28.05.2026
3 min
105
Researchers have uncovered a new hacking group known as GreyVibe, linked to Russian-speaking operators, that actively uses ChatGPT, Gemini, and other generative AI services to support cyberattacks. The group’s primary targets include Ukrainian military personnel, government agencies, civilian organizations, and businesses.
The GreyVibe hacking group is using artificial intelligence-generated lures and a custom toolkit to conduct espionage operations against organizations in the military, government, civilian, and commercial sectors.
The campaign has been active since at least August 2025. Researchers believe its objectives align with Russian interests, although they cannot yet definitively classify it as a state-sponsored operation.
The primary targets are Ukrainian organizations and entities connected to Ukraine. Indicators pointing to Russian-speaking operators include the language used in malware control panels, comments found in source code, and command-and-control servers configured to the UTC+3 time zone.
Researchers identified several distinct attack chains used throughout the campaign.
PhantomMail relied on phishing emails delivering malicious ZIP and RAR archives through Google Drive and 4sync links. The files were disguised as PDF documents or fake error messages. Observed lures impersonated Ukrainian government agencies, emergency services, telecommunications providers, and energy sector organizations.
PhantomClick consisted of fake CAPTCHA and ClickFix pages disguised as Zoom and LAPAS websites. Victims were tricked into executing self-infection commands through fraudulent Cloudflare verification prompts.
PrincessClub involved fake Ukrainian dating and adult-themed websites used to distribute the FallSpy Android spyware and the PhantomRelay and LegionRelay malware families for Windows. Operators posed as women on Telegram and later introduced WebRTC-based calls capable of recording victims’ audio and video.
DroneLink used fraudulent Ukrainian military charity websites focused on FPV drones and UAVs. These sites shared infrastructure and tooling with the PrincessClub campaigns.
Nebo featured fake login pages imitating the Russian military communication system “SPO NEBO.” The pages were likely designed to convince Ukrainian military personnel that they were accessing legitimate Russian military resources.
Researchers highlighted the quality and diversity of the lures. To create realistic text and visual content, the operators reportedly used several AI tools, including ChatGPT, Google Gemini, and Ideogram AI.

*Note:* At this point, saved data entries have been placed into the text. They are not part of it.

(** * ETF portfolio tracker: accounting and rule-evaluation engine

    A shallow embedding of the calculation module ([src/lib/calculations.ts]),
    the client store ([src/store/index.ts]), the SQLite repository
    ([src/lib/db.ts]) and the holdings / trades request handlers, together
    with the properties the specification states about them.

    JavaScript numbers are modelled as exact rationals extended with the two
    infinities and NaN, so that division by zero, [Math.max], the comparison
    operators and truthiness behave as they do in the source.  Rounding,
    overflow to infinity and the sign of zero are not modelled.

    Since the source computes in double precision, numeric properties are
    stated in forms that rounding preserves: as the expression the code
    evaluates (same operators, same order), as the sign or the order of a
    result, or as an exact value for whole amounts of at most 2^53, which
    doubles add and multiply without rounding.  Quantities are whole
    numbers in the application (an INTEGER column), and their totals are
    stated exactly. *)

From Stdlib Require Import QArith Qabs Qround Lqa Lia ZArith List Ascii String
  Sorting.Sorted
  Sorting.Permutation.
From stdpp Require Import gmap strings list fin_maps.

Local Open Scope Q_scope.

(** ** JavaScript numbers *)

Module Js.

Inductive num : Type :=
| Fin (q : Q)
| PInf
| NInf
| NaN.

Definition ofZ (z : Z) : num := Fin (inject_Z z).

(** Equality of values: rational equality on finite numbers. *)
Definition eqv (a b : num) : Prop :=
  match a, b with
  | Fin x, Fin y => x == y
  | PInf, PInf | NInf, NInf | NaN, NaN => True
  | _, _ => False
  end.

Definition Qeqb (x y : Q) : bool := Qeq_bool x y.
Definition Qltb (x y : Q) : bool := negb (Qle_bool y x).
Definition Qleb (x y : Q) : bool := Qle_bool x y.

(** Sign of a finite number: used by multiplication and division with an
    infinite operand. *)
Definition Qsgn (x : Q) : Z := Z.sgn (Qnum x).

Definition neg (a : num) : num :=
  match a with
  | Fin x => Fin (- x)
  | PInf => NInf
  | NInf => PInf
  | NaN => NaN
  end.

Definition add (a b : num) : num :=
  match a, b with
  | NaN, _ | _, NaN => NaN
  | Fin x, Fin y => Fin (x + y)
  | PInf, NInf | NInf, PInf => NaN
  | PInf, _ | _, PInf => PInf
  | NInf, _ | _, NInf => NInf
  end.

Definition sub (a b : num) : num := add a (neg b).

(** An infinity scaled by the sign [s] of the other operand. *)
Definition scale_inf (pos : bool) (s : Z) : num :=
  match s with
  | Z0 => NaN
  | Zpos _ => if pos then PInf else NInf
  | Zneg _ => if pos then NInf else PInf
  end.

Definition mul (a b : num) : num :=
  match a, b with
  | NaN, _ | _, NaN => NaN
  | Fin x, Fin y => Fin (x * y)
  | Fin x, PInf | PInf, Fin x => scale_inf true (Qsgn x)
  | Fin x, NInf | NInf, Fin x => scale_inf false (Qsgn x)
  | PInf, PInf | NInf, NInf => PInf
  | PInf, NInf | NInf, PInf => NaN
  end.

(** [a / b]: a finite number divided by zero is an infinity (NaN for 0/0),
    never an exception. *)
Definition div (a b : num) : num :=
  match a, b with
  | NaN, _ | _, NaN => NaN
  | Fin x, Fin y =>
      if Qeqb y 0 then scale_inf true (Qsgn x) else Fin (x / y)
  | Fin _, PInf | Fin _, NInf => Fin 0
  | PInf, Fin y => if Qltb y 0 then NInf else PInf
  | NInf, Fin y => if Qltb y 0 then PInf else NInf
  | _, _ => NaN
  end.

(** [Math.abs]. *)
Definition abs (a : num) : num :=
  match a with
  | Fin x => Fin (Qabs x)
  | PInf | NInf => PInf
  | NaN => NaN
  end.

(** The relational operators; every comparison with NaN is false. *)
Definition ltb (a b : num) : bool :=
  match a, b with
  | NaN, _ | _, NaN => false
  | Fin x, Fin y => Qltb x y
  | NInf, NInf | PInf, _ | _, NInf => false
  | NInf, _ | _, PInf => true
  end.

Definition leb (a b : num) : bool :=
  match a, b with
  | NaN, _ | _, NaN => false
  | Fin x, Fin y => Qleb x y
  | NInf, _ | _, PInf => true
  | PInf, _ | _, NInf => false
  end.

Definition gtb (a b : num) : bool := ltb b a.
Definition geb (a b : num) : bool := leb b a.

(** Strict equality [===] on numbers. *)
Definition eqb (a b : num) : bool :=
  match a, b with
  | Fin x, Fin y => Qeqb x y
  | PInf, PInf | NInf, NInf => true
  | _, _ => false
  end.

(** [Math.max] of two numbers: NaN when either is NaN. *)
Definition max (a b : num) : num :=
  match a, b with
  | NaN, _ | _, NaN => NaN
  | _, _ => if ltb a b then b else a
  end.

(** Truthiness of a number: [0] and [NaN] are falsy. *)
Definition truthy (a : num) : bool :=
  match a with
  | Fin x => negb (Qeqb x 0)
  | PInf | NInf => true
  | NaN => false
  end.

(** [a || b] on numbers. *)
Definition or_else (a b : num) : num := if truthy a then a else b.

Definition is_finite (a : num) : bool :=
  match a with Fin _ => true | _ => false end.

End Js.

Declare Scope js_scope.
Delimit Scope js_scope with js.
Bind Scope js_scope with Js.num.
Infix "+" := Js.add : js_scope.
Infix "-" := Js.sub : js_scope.
Infix "*" := Js.mul : js_scope.
Infix "/" := Js.div : js_scope.
Infix "==n" := Js.eqv (at level 70, no associativity).
Coercion Js.Fin : Q >-> Js.num.
(* ===== verification/_CoqProject ===== *)
-Q . S2P
Prelude.v
PyDict.v
PyStr.v
Utf8.v
Xml.v
XmlParser.v
Storage.v
SqliteUtils.v
Extractor.v
XmlPipeline.v
LiveTree.v
Records.v
Workout.v
Convert.v
Columns.v
Database.v
Witnesses.v
Lemma Forall_filter_sub {A} (P : A -> Prop) (Q : A -> Prop) `{forall x, Decision (Q x)} l :
  Forall P l -> Forall P (filter Q l).
Proof. rewrite !Forall_forall. intros Hl x [_ Hx]%list_elem_of_filter. by apply Hl. Qed.

#[export] Hint Resolve mspec_ret mspec_throw mspec_emit : h2s.
#[export] Hint Rewrite @bind_ret_l @bind_assoc @bind_throw : h2s_rw.

(** Unfold one layer of monadic plumbing in the goal. *)
Ltac msimpl := autorewrite with h2s_rw; cbn [bind ret emit throw lift fst snd trace_of outcome].

(** Case on the first string comparison in the goal. *)
Ltac case_streq :=
  match goal with
  | |- context [String.eqb ?a ?b] => destruct (String.eqb_spec a b) as [<-|?]
  end.
Lemma lex_render e l :
  el_xml_okb e = true ->
  lex LText (render e ++ l) = let '(ls, ts) := lex LText l in (ls, marks_of e ++ ts).
Proof. intros He. apply lex_markups, marks_no_gt, He. Qed.

Lemma lex_text b l : Byte.eqb b LT = false -> lex LText (b :: l) = lex LText l.
Proof. intros Hb. cbn. rewrite Hb. by destruct (lex LText l). Qed.

(** The markup of the XML declaration. *)
Definition DECL : list byte := bytes_of "?xml version='1.0' encoding='UTF-8'?".

Lemma lex_export doc :
  el_xml_okb doc = true -> lex LText (export_bytes doc) = (LText, DECL :: marks_of doc).
Proof.
  intros Hd. unfold export_bytes, XML_DECL. fold DECL.
  change (markup DECL ++ ?l) with (flat_map markup [DECL] ++ l).
  rewrite lex_markups by (repeat constructor). rewrite lex_text by done.
  rewrite lex_render by done. cbn. by rewrite app_nil_r.
Qed.

(** ** Whole documents *)

Lemma mfold_xml_feed st chunks : mfold xml_feed st chunks = xml_feed st (concat chunks).
Proof.
  revert st. induction chunks as [|c cs IH]; intros st; cbn [mfold concat].
  - by rewrite xml_feed_nil.
  - rewrite xml_feed_app. apply bind_ext, IH.
Qed.

Lemma xml_feed_export doc :
  el_xml_okb doc = true -> xml_feed xml_init (export_bytes doc) = (events_of doc, Ok xml_done).
Proof.
  intros Hd. unfold xml_feed. cbn [xs_lex xml_init]. rewrite lex_export by done.
  cbn [mfold xs_builder xml_init builder_init].
  replace (build_markup builder_init DECL) with (@ret event _ (Builder [] false)) by done.
  rewrite bind_ret_l, build_element, bind_Ok_eq by done. cbn. by rewrite ?app_nil_r.
Qed.

(** Serialization round trip, whatever the chunking: an export
    written by render (names of name bytes, distinct attributes with
    string values), cut into chunks anywhere and fed to the parser one
    chunk after the other, is read back as exactly the events of the
    document (events_of), and the parser ends with the root closed and no
    markup pending. *)
Theorem xml_roundtrip_chunks doc chunks :
  el_xml_okb doc = true -> concat chunks = export_bytes doc ->
  mfold xml_feed xml_init chunks = (events_of doc, Ok xml_done).
Proof. intros Hd Hc. by rewrite mfold_xml_feed, Hc, xml_feed_export. Qed.

Lemma marks_of_open e :
  el_xml_okb e = true ->
  exists m ms empty, marks_of e = m :: ms /\ parse_tag m = Ok (TOpen (el_tag e) (el_attrib e) empty).
Proof.
  destruct e as [t a cs]. intros (Ht & Ha & Hwf & _)%el_xml_okb_Element.
  destruct cs as [|c cs]; cbn [marks_of el_tag el_attrib].
  - do 3 eexists. split; [done|]. by apply parse_tag_open; [..|right].
  - do 3 eexists. split; [done|]. pose proof (parse_tag_open t a [] Ht Ha Hwf (or_introl eq_refl)) as Hp.
    rewrite app_nil_r in Hp. exact Hp.
Qed.

(** A second document element after the first is an error, raised after
    the first document's events. *)
Lemma xml_feed_second_root d1 d2 :
  el_xml_okb d1 = true -> el_xml_okb d2 = true ->
  xml_feed xml_init (export_bytes d1 ++ render d2) =
    (events_of d1, Err (XmlParseError "junk after document element")).
Proof.
  intros H1 H2. rewrite xml_feed_app, xml_feed_export, bind_Ok_eq by done.
  pose proof (lex_render d2 [] H2) as Hl. rewrite app_nil_r in Hl. cbn in Hl.
  destruct (marks_of_open d2 H2) as (m & ms & empty & Hm & Hp).
  unfold xml_feed. cbn [xs_lex xml_done]. rewrite Hl, app_nil_r, Hm. cbn [mfold xs_builder xml_done].
  unfold build_markup. rewrite Hp. cbn. by rewrite app_nil_r.
Qed.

AI assistance also appears to have been used in the development of custom obfuscation frameworks, including LOOKVALPS, LOOKVALJS, DAYLIGHT, and TEASOUP, which were designed to conceal malicious activity and complicate malware analysis.
One of the group’s primary tools is LegionRelay, a PowerShell-based remote access trojan that researchers believe was likely developed with the help of large language models. The malware supports file theft, screenshot capture, browser credential harvesting, Telegram and WhatsApp data theft, and RDP access configuration.
Another PowerShell-based RAT, PhantomRelay, provides system fingerprinting capabilities, dynamic script loading, and remote execution of PowerShell and Windows commands.
For Android devices, the group deployed FallSpy, a spyware family used in both the PrincessClub and Nebo campaigns. The malware is focused on intelligence collection and can gather contact lists, call logs, device information, network details, location data, media files, and SIM card information.
Despite several indicators associated with state-backed activity, researchers note that GreyVibe lacks the level of sophistication and operational discipline typically observed in mature nation-state threat groups.
Investigators also found evidence linking PhantomRelay to traditional cybercriminal operations, suggesting that current or former cybercriminals may be involved in the group’s activities.
Supporting this theory is the use of a unique ISO builder previously associated with former members of the TrickBot-linked group UAC-0098, which targeted Ukraine during the early stages of Russia’s invasion.
Additional indicators include the uploading of development and testing samples to public malware scanning services, a practice rarely associated with nation-state operators. Researchers also observed cryptocurrency miners deployed on some compromised systems.
At this stage, it remains unclear whether GreyVibe consists of former cybercriminals recruited into state operations, an independent group carrying out tasks aligned with state interests, or a hybrid organization combining state-affiliated operators with members of the cybercriminal underground.